____ RECORDS SHOWN
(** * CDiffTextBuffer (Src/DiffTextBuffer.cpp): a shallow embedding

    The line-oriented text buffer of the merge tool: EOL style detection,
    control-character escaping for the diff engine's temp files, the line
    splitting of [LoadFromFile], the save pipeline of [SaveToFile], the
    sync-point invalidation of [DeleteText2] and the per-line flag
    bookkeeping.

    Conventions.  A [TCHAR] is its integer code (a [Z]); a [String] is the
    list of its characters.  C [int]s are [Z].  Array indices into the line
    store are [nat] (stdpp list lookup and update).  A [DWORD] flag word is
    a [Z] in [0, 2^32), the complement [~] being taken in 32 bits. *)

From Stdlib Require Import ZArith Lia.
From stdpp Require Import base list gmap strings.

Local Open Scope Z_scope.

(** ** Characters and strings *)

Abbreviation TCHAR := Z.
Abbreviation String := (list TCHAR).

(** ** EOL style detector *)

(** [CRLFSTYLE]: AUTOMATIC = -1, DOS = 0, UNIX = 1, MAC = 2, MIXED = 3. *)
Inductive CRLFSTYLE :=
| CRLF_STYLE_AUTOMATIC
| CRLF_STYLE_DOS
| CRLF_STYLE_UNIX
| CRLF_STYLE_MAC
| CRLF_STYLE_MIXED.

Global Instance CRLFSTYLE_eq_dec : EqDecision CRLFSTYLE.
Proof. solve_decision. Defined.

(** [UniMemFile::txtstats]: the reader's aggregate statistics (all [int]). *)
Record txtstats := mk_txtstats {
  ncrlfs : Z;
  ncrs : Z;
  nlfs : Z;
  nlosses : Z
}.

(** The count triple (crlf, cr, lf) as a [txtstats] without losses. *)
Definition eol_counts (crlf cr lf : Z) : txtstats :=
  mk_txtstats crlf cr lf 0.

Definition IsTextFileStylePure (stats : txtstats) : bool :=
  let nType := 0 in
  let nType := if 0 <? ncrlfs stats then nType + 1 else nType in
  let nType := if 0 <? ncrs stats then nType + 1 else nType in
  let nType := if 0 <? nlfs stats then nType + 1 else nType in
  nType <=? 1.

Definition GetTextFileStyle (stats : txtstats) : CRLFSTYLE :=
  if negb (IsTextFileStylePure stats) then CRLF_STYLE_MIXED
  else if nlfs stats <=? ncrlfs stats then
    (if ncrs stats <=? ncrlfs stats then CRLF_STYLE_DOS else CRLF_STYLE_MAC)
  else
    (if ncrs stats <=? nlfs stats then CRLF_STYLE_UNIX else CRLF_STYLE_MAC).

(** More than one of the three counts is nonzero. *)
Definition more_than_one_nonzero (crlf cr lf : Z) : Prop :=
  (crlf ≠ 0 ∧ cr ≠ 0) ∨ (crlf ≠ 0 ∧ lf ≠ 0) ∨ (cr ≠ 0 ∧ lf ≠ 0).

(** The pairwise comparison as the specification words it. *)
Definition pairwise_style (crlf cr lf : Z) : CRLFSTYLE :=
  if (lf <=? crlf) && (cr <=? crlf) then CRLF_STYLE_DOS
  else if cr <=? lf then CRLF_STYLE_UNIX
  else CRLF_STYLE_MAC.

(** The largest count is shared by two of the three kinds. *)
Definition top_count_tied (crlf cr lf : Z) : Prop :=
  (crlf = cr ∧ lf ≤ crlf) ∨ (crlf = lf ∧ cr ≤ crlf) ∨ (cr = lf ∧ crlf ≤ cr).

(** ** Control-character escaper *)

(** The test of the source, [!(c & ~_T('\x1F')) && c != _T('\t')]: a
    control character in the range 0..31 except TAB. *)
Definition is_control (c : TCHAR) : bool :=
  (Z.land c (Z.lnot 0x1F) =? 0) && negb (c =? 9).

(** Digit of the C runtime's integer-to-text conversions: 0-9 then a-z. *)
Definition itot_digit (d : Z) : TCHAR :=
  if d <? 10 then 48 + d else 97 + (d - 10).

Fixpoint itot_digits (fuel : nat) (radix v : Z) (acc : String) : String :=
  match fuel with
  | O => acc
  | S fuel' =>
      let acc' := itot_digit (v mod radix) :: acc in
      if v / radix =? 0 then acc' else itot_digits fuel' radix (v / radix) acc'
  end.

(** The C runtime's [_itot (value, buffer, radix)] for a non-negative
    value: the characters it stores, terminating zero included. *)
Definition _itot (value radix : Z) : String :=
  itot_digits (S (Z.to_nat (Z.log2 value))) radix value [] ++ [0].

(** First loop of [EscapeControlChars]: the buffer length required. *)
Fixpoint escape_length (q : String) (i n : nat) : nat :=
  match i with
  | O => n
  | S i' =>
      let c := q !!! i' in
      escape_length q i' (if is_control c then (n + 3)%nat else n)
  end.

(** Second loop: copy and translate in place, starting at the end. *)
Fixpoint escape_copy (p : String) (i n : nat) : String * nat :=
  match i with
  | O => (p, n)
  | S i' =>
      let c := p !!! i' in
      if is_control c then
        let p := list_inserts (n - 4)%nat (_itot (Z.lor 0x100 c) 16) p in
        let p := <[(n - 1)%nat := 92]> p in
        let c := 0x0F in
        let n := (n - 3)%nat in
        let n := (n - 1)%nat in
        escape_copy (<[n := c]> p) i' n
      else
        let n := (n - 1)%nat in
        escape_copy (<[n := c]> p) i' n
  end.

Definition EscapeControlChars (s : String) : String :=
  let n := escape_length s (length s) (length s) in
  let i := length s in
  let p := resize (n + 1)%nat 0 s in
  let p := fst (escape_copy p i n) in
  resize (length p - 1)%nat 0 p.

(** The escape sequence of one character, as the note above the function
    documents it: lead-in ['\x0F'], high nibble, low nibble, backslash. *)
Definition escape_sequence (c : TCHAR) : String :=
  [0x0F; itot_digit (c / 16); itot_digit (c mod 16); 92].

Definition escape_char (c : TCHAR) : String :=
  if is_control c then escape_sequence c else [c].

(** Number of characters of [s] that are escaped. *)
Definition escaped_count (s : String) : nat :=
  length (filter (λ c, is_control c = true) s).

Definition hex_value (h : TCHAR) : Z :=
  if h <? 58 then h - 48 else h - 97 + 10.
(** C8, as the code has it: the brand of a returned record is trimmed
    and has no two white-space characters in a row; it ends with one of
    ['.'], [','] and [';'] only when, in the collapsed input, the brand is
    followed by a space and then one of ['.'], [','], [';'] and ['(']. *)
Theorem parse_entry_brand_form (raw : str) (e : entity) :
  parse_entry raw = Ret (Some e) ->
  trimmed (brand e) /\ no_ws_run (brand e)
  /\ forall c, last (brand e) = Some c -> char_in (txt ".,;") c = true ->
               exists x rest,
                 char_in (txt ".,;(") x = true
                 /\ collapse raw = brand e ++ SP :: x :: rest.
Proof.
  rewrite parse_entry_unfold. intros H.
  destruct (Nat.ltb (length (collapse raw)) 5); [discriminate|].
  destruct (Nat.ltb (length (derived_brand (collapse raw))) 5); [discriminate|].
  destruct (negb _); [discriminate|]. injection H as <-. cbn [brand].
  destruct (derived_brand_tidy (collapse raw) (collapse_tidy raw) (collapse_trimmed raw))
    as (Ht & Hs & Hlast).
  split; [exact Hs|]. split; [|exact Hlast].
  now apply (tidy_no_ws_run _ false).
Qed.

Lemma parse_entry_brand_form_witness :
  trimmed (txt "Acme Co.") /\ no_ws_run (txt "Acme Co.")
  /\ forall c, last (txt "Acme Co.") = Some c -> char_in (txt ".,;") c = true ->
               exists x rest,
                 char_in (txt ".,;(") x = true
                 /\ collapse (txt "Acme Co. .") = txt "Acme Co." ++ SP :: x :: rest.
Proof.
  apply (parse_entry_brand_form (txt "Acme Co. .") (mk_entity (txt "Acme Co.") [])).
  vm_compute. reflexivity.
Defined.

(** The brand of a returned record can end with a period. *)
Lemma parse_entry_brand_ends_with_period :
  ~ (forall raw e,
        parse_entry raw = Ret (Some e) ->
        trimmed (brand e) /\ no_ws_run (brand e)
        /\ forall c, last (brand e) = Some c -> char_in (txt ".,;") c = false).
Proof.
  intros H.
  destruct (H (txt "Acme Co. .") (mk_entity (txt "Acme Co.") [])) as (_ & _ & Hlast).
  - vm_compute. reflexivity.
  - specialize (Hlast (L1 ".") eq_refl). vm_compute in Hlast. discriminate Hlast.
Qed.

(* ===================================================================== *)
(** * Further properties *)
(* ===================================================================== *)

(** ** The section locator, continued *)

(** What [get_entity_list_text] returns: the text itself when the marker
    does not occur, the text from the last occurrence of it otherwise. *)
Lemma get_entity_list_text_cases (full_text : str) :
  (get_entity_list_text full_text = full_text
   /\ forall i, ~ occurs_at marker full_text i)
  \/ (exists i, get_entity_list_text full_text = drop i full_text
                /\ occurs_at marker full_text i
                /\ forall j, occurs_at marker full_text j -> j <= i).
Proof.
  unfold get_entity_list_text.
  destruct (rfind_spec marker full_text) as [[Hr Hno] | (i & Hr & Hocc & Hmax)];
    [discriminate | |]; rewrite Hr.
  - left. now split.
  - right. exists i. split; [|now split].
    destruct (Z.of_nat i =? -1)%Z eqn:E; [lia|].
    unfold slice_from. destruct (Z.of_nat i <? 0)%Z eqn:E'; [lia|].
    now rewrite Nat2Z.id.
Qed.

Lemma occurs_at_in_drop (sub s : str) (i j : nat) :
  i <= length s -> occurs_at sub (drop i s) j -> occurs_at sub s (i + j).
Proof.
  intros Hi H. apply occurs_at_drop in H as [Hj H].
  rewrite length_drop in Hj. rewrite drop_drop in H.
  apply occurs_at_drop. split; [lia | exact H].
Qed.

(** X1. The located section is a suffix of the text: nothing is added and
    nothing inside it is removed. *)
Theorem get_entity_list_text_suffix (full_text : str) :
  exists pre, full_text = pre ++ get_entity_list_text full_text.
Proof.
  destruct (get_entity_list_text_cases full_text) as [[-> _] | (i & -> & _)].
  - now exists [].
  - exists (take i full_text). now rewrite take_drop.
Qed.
________
◆ **ABOUT THIS EXERCISE**:
The lines from the first of the entries through the line holding "mk_txtstats crlf cr lf 0." are to be restated word for word, and no others.

◆ **TASK OUTPUT**:
(** * CDiffTextBuffer (Src/DiffTextBuffer.cpp): a shallow embedding

    The line-oriented text buffer of the merge tool: EOL style detection,
    control-character escaping for the diff engine's temp files, the line
    splitting of [LoadFromFile], the save pipeline of [SaveToFile], the
    sync-point invalidation of [DeleteText2] and the per-line flag
    bookkeeping.

    Conventions.  A [TCHAR] is its integer code (a [Z]); a [String] is the
    list of its characters.  C [int]s are [Z].  Array indices into the line
    store are [nat] (stdpp list lookup and update).  A [DWORD] flag word is
    a [Z] in [0, 2^32), the complement [~] being taken in 32 bits. *)

From Stdlib Require Import ZArith Lia.
From stdpp Require Import base list gmap strings.

Local Open Scope Z_scope.

(** ** Characters and strings *)

Abbreviation TCHAR := Z.
Abbreviation String := (list TCHAR).

(** ** EOL style detector *)

(** [CRLFSTYLE]: AUTOMATIC = -1, DOS = 0, UNIX = 1, MAC = 2, MIXED = 3. *)
Inductive CRLFSTYLE :=
| CRLF_STYLE_AUTOMATIC
| CRLF_STYLE_DOS
| CRLF_STYLE_UNIX
| CRLF_STYLE_MAC
| CRLF_STYLE_MIXED.

Global Instance CRLFSTYLE_eq_dec : EqDecision CRLFSTYLE.
Proof. solve_decision. Defined.

(** [UniMemFile::txtstats]: the reader's aggregate statistics (all [int]). *)
Record txtstats := mk_txtstats {
  ncrlfs : Z;
  ncrs : Z;
  nlfs : Z;
  nlosses : Z
}.

(** The count triple (crlf, cr, lf) as a [txtstats] without losses. *)
Definition eol_counts (crlf cr lf : Z) : txtstats :=
  mk_txtstats crlf cr lf 0.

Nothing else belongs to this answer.